He sighs.  “I should have guessed
she’d be back,” he replies.  “Where?”

“How about some Pho?” I ask him.  
I indicate the station closest to where I can get a bowl of Vietnamese hot beef
noodle soup.

“Okay, in an hour?”  I tell him
I’ll leave after I shower and hang up.  I spend about ten minutes in the shower
washing my hair and body because I smell like sweaty cage dancer and I’m still
grimy from last night’s run at the beach.  After I step out I wrap a towel
around me and wrestle with a comb to get the snarls out of my hair.  It never
does what I want it to do, but it acts like a curtain and falls midway down my
back in a shiny brown sheet.  As long as I can detangle it sufficiently, I
don’t need to really do anything else besides let it air dry.  In the winter,
that would be insane, since it freezes in stiff strips but it’s a warm night. 
I should buy an air conditioner soon, I have a feeling it’s going to be a hot
summer.  For now I let the open windows air out the staleness that’s pervaded
my environment all winter long.  I look around at the clutter of shampoo and
lotions and makeup products in my bathroom and realize it extends throughout
the entire place and mentally note to spring clean as soon as I’m up for it. 
But tonight I’m going to see Devin and tomorrow I will be at my father’s
funeral.  At least it will be the last time I have to see Jack.

*

I’m dressed in faded skinny jeans
and a cap sleeved sheer white top with some light blue embroidery that I’d deem
a “hippie top”.   I got it from a little shop that sells dashikis, incense and nitrous
oxide if you know how to ask nicely.  I slip on some white flip flops and grab
my purse and phone and a fresh pack of smokes before I lock up and head over to
the El.  Kate follows me.  I smoke on the way to the Morris station, walking
past college kids who are out drinking too late on a Sunday evening, young
couples who haven’t yet figured out that they should really leave East Riverview
and move to the suburbs before they begin to breed, and the occasional drunk
and/or crack head.  I got mugged once walking down Morris and was out a cell
phone, so I’m glad it’s early, still somewhat light out and a short walk from
my apartment.  The station is empty and I ascend to the platform and light up
again.  As a general rule, the train comes faster if I am just starting a
cigarette, and lo and behold, it’s crawling up from the previous stop just as I
do.  I pitch the half smoked cigarette off the platform onto the street and
Kate and I get on the train.

Devin is parked by the El and
leaning against his motorcycle.  I wave, walk over and give him a tentative
hug.  Kate hangs back.  “I wish you’d wear a helmet,” I say to him.
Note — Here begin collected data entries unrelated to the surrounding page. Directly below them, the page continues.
(** * ai-place-search: the search, filter, classification and navigation core

    A shallow embedding of the TypeScript sources of the places feature:
    - [lib/mock/places-service.ts]  (MockPlacesService, MockOpenAIService,
      MockDistanceService),
    - [lib/mock/places-data.ts]     (mockAIAnalyses, getClassificationFromRating),
    - [lib/services/google-places]  (GooglePlacesService.calculateDistance,
      searchPlaces, textSearch, convertGooglePlaceToPlace),
    - [hooks/api/use-places-search.ts] (usePlacesSearch),
    - [hooks/shared/use-navigation-state.ts] (useNavigationState, useLocation),
    - [features/places/map-container.tsx] (the navigation effect, the menu
      handlers, the cleanup on unmount),
    - [features/places/place-filters.tsx] (resetFilters, hasActiveFilters,
      the price checkboxes),
    - [features/places/place-search-container.tsx] (the markers).

    JavaScript [number]s are IEEE 754 binary64 values, which is what Rocq's
    primitive [float] is, so [rating], [distance], thresholds,
    the sort comparator and the haversine distance are embedded with the
    arithmetic the program really performs.  What ECMAScript leaves to the
    engine is a parameter of the definitions that use it: the digits of
    [Number.prototype.toString], [String.prototype.toLowerCase] on the
    strings of a search, and [Math.sin], [Math.cos], [Math.sqrt] and
    [Math.atan2] in module [Haversine].  The query client of
    [lib/tanstack-query/client.ts] is embedded as far as the hooks use it:
    cache entries with the time they were written, the stale times, the
    mutations with the receiver their functions are called on, and the
    collection of unobserved entries. *)

From Stdlib Require Import ZArith Floats Lia List Sorted Permutation Ascii String.
From stdpp Require Import gmap strings list.

Set Warnings "-inexact-float".

(* ===================================================================== *)
(** * Part I: the program *)
(* ===================================================================== *)

(** ** JavaScript numbers, strings and arrays *)

Module JS.
(** * WelcomeBot: a shallow embedding of [welcomebot.py]

    The bot polls a hashtag timeline through a Mastodon client, reblogs the
    public original toots it sees and returns the id of the newest toot as the
    cursor of the next poll.

    Modelling choices.
    - Toot ids are Python integers: [Z].  A cursor ([since_id], [max_id]) may
      be [None]: [option Z].
    - A toot is the dictionary the client library hands out; the five keys
      the bot reads are always present in it, so it is a record with those
      five fields.
    - The client ([self.client]) is an interface with two operations that may
      raise and may change the state of the server: explicit state passing
      over an arbitrary client state.
    - Every call on the client is appended to a trace, with its arguments and
      its result, in program order.
    - [retoot_intros] is a [while True] loop: it takes fuel, one unit per
      test of the loop condition, and reports [OutOfFuel] when it runs out.
    - Calls on the logger do not influence control flow and do not reach the
      client; they are left out.
    - The script's polling loop is a second [while True]: it takes the number
      of cycles to run.  Of [sleep] only the exception on a negative interval
      is modelled, not the time that passes.
    - The global [_client] of [get_or_create_client] is a field of the state
      of the process; the client library is an interface over its own
      state, and the calls on it are recorded. *)

From Stdlib Require Import ZArith Lia List Ascii String Bool.
From stdpp Require Import base option list strings gmap.
Import ListNotations.

Local Open Scope Z_scope.

(** ** Python exceptions raised in the modelled code *)

Inductive exn : Type :=
| ValueError (args : list string)
| KeyError (key : string)
| MastodonError (msg : string).

(** ** Toots *)

#[warnings="-register-all"]
Inductive toot : Type := Toot {
  id : Z;
  visibility : string;
  reblog : option toot;
  in_reply_to_id : option Z;
  in_reply_to_account_id : option Z
}.

(** [x is None] *)
Definition is_None {A : Type} (x : option A) : bool :=
  match x with
  | None => true
  | Some _ => false
  end.

(** [WelcomeBot.is_tootable] ([self] is not used by the method). *)
Definition is_tootable (t : toot) : bool :=
  String.eqb (visibility t) "public"%string &&
  is_None (reblog t) &&
  is_None (in_reply_to_id t) &&
  is_None (in_reply_to_account_id t).

(** ** The client interface and the trace of calls *)

Record Mastodon (CS : Type) : Type := {
  timeline_hashtag :
    string -> option Z -> option Z -> bool -> Z -> CS -> (exn + list toot) * CS;
  status_reblog : Z -> CS -> (exn + unit) * CS
}.
Arguments timeline_hashtag {CS} _ _ _ _ _ _ _.
Arguments status_reblog {CS} _ _ _.

Inductive event : Type :=
| TimelineHashtag (hashtag : string) (since_id max_id : option Z)
                  (local : bool) (limit : Z) (result : exn + list toot)
| StatusReblog (toot_id : Z) (result : exn + unit).

Record world (CS : Type) : Type := World {
  cstate : CS;
  trace : list event
}.
Arguments World {CS} _ _.
Arguments cstate {CS} _.
Arguments trace {CS} _.

(** ** A state and exception monad with fuel *)

Inductive outcome (A : Type) : Type :=
| Return (a : A)
| Raise (e : exn)
| OutOfFuel.
Arguments Return {A} _.
Arguments Raise {A} _.
Arguments OutOfFuel {A}.

Definition M (CS A : Type) : Type := world CS -> outcome A * world CS.

Definition ret {CS A : Type} (a : A) : M CS A := fun w => (Return a, w).

Definition bind {CS A B : Type} (m : M CS A) (k : A -> M CS B) : M CS B :=
  fun w =>
    match m w with
    | (Return a, w1) => k a w1
    | (Raise e, w1) => (Raise e, w1)
    | (OutOfFuel, w1) => (OutOfFuel, w1)
    end.

Declare Scope bot_scope.
Delimit Scope bot_scope with bot.
Notation "'let*' x := m 'in' k" := (bind m (fun x => k))
  (at level 10, x name, m at level 100, k at level 200) : bot_scope.
Notation "m ;; k" := (bind m (fun _ => k))
  (at level 100, right associativity) : bot_scope.
Local Open Scope bot_scope.

(** The result of a client call as an outcome. *)
Definition lift {A : Type} (r : exn + A) : outcome A :=
  match r with
  | inl e => Raise e
  | inr a => Return a
  end.

(** ** The bot *)

Record WelcomeBot (CS : Type) : Type := {
  client : Mastodon CS;
  batch_size : Z;
  dry_run : bool
}.
Arguments client {CS} _.
Arguments batch_size {CS} _.
Arguments dry_run {CS} _.

(** [WelcomeBot.__init__]: the defaults are [batch_size = 20] and
    [dry_run = False]; nothing is checked. *)
Definition WelcomeBot_init {CS : Type} (client : Mastodon CS)
    (batch_size : option Z) (dry_run : option bool) : WelcomeBot CS :=
  {| client := client;
     batch_size := default 20 batch_size;
     dry_run := default false dry_run |}.

Section Bot.
Context {CS : Type}.
Variable self : WelcomeBot CS.

(** [self.client.timeline_hashtag(...)] *)
Definition call_timeline_hashtag (hashtag : string) (since_id max_id : option Z)
    (local : bool) (limit : Z) : M CS (list toot) :=
  fun w =>
    let '(r, cs) :=
      timeline_hashtag (client self) hashtag since_id max_id local limit (cstate w) in
    (lift r,
     World cs (trace w ++ [TimelineHashtag hashtag since_id max_id local limit r])).

(** [self.client.status_reblog(...)] *)
Definition call_status_reblog (toot_id : Z) : M CS unit :=
  fun w =>
    let '(r, cs) := status_reblog (client self) toot_id (cstate w) in
    (lift r, World cs (trace w ++ [StatusReblog toot_id r])).

(** The body of [for toot in toots] in [retoot_batch]. *)
Definition retoot_one (t : toot) : M CS unit :=
  if is_tootable t then
    if negb (dry_run self) then call_status_reblog (id t)
    else ret tt
  else ret tt.

Fixpoint retoot_each (toots : list toot) : M CS unit :=
  match toots with
  | [] => ret tt
  | t :: rest => retoot_one t ;; retoot_each rest
  end.

(** [WelcomeBot.retoot_batch]; [toots[-1]] and [toots[0]] are read on a
    list that is not empty. *)
Definition retoot_batch (hashtag : string) (since_id max_id : option Z)
    : M CS (option Z * option Z * Z) :=
  let* toots :=
    call_timeline_hashtag hashtag since_id max_id true (batch_size self) in
  let batch_len := Z.of_nat (length toots) in
  if batch_len =? 0 then ret (since_id, since_id, batch_len)
  else
    let oldest_id := id <$> last toots in
    let latest_id := id <$> head toots in
    retoot_each toots ;;
    ret (oldest_id, latest_id, batch_len).

(** The [while True] loop of [retoot_intros]. *)
Fixpoint retoot_intros_loop (fuel : nat) (hashtag : string) (since_id : option Z)
    (max_id latest_id : option Z) (batch_len : Z) : M CS (option Z) :=
  match fuel with
  | O => fun w => (OutOfFuel, w)
  | S fuel' =>
      if batch_len <? batch_size self then ret latest_id
      else
        let* r := retoot_batch hashtag since_id max_id in
        let '(max_id', _, batch_len') := r in
        retoot_intros_loop fuel' hashtag since_id max_id' latest_id batch_len'
  end.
“I wish you’d quit smoking,” is his
retort as I pull out my pack and begin to light another one.  He takes one for
himself.  Devin never buys cigarettes, but he’ll smoke them if they’re
available to him.  We walk together to Saigon Noodle, which is this weird
Vietnamese place that appears to simultaneously embrace and ignore the Vietnam
War by having their wait staff wear camouflage shirts and serving large bowls
of Pho from menus decorated with tanks and machine guns to white people and
Vietnamese people alike.  We sit and Devin and I order food.  Kate disappears
to give Devin and me some time alone.  “Jenna, I thought you had ended things
with Kate.”

“She comes when I need her,” I tell
him, unable to meet his eyes.

“You should get back on meds,” he
replies.

“Devin,” I plead.  “I don’t want to
fight tonight.”
 
He leans back in his chair and scrunches
up his face in the weird way he does when he disagrees with me.  Devin isn’t
what most people would call handsome or good looking.  He’s got a face that’s
almost feminine and looks a lot like me in some ways, but it doesn’t
necessarily work on a boy…or man, I guess I can call him nowadays.  He’s older
than I am by fourteen months.  His hair right now is short in back and long in
the front, which I kind of like on him, but he resembles a skinny punk rock
lesbian.  It’s the same color as mine naturally, though he has it dyed black
right now.  The last time I saw him it was blue.  People always thought we were
twins because we were so close in age.  “Irish twins!” was something we heard a
lot growing up in a south side Irish neighborhood.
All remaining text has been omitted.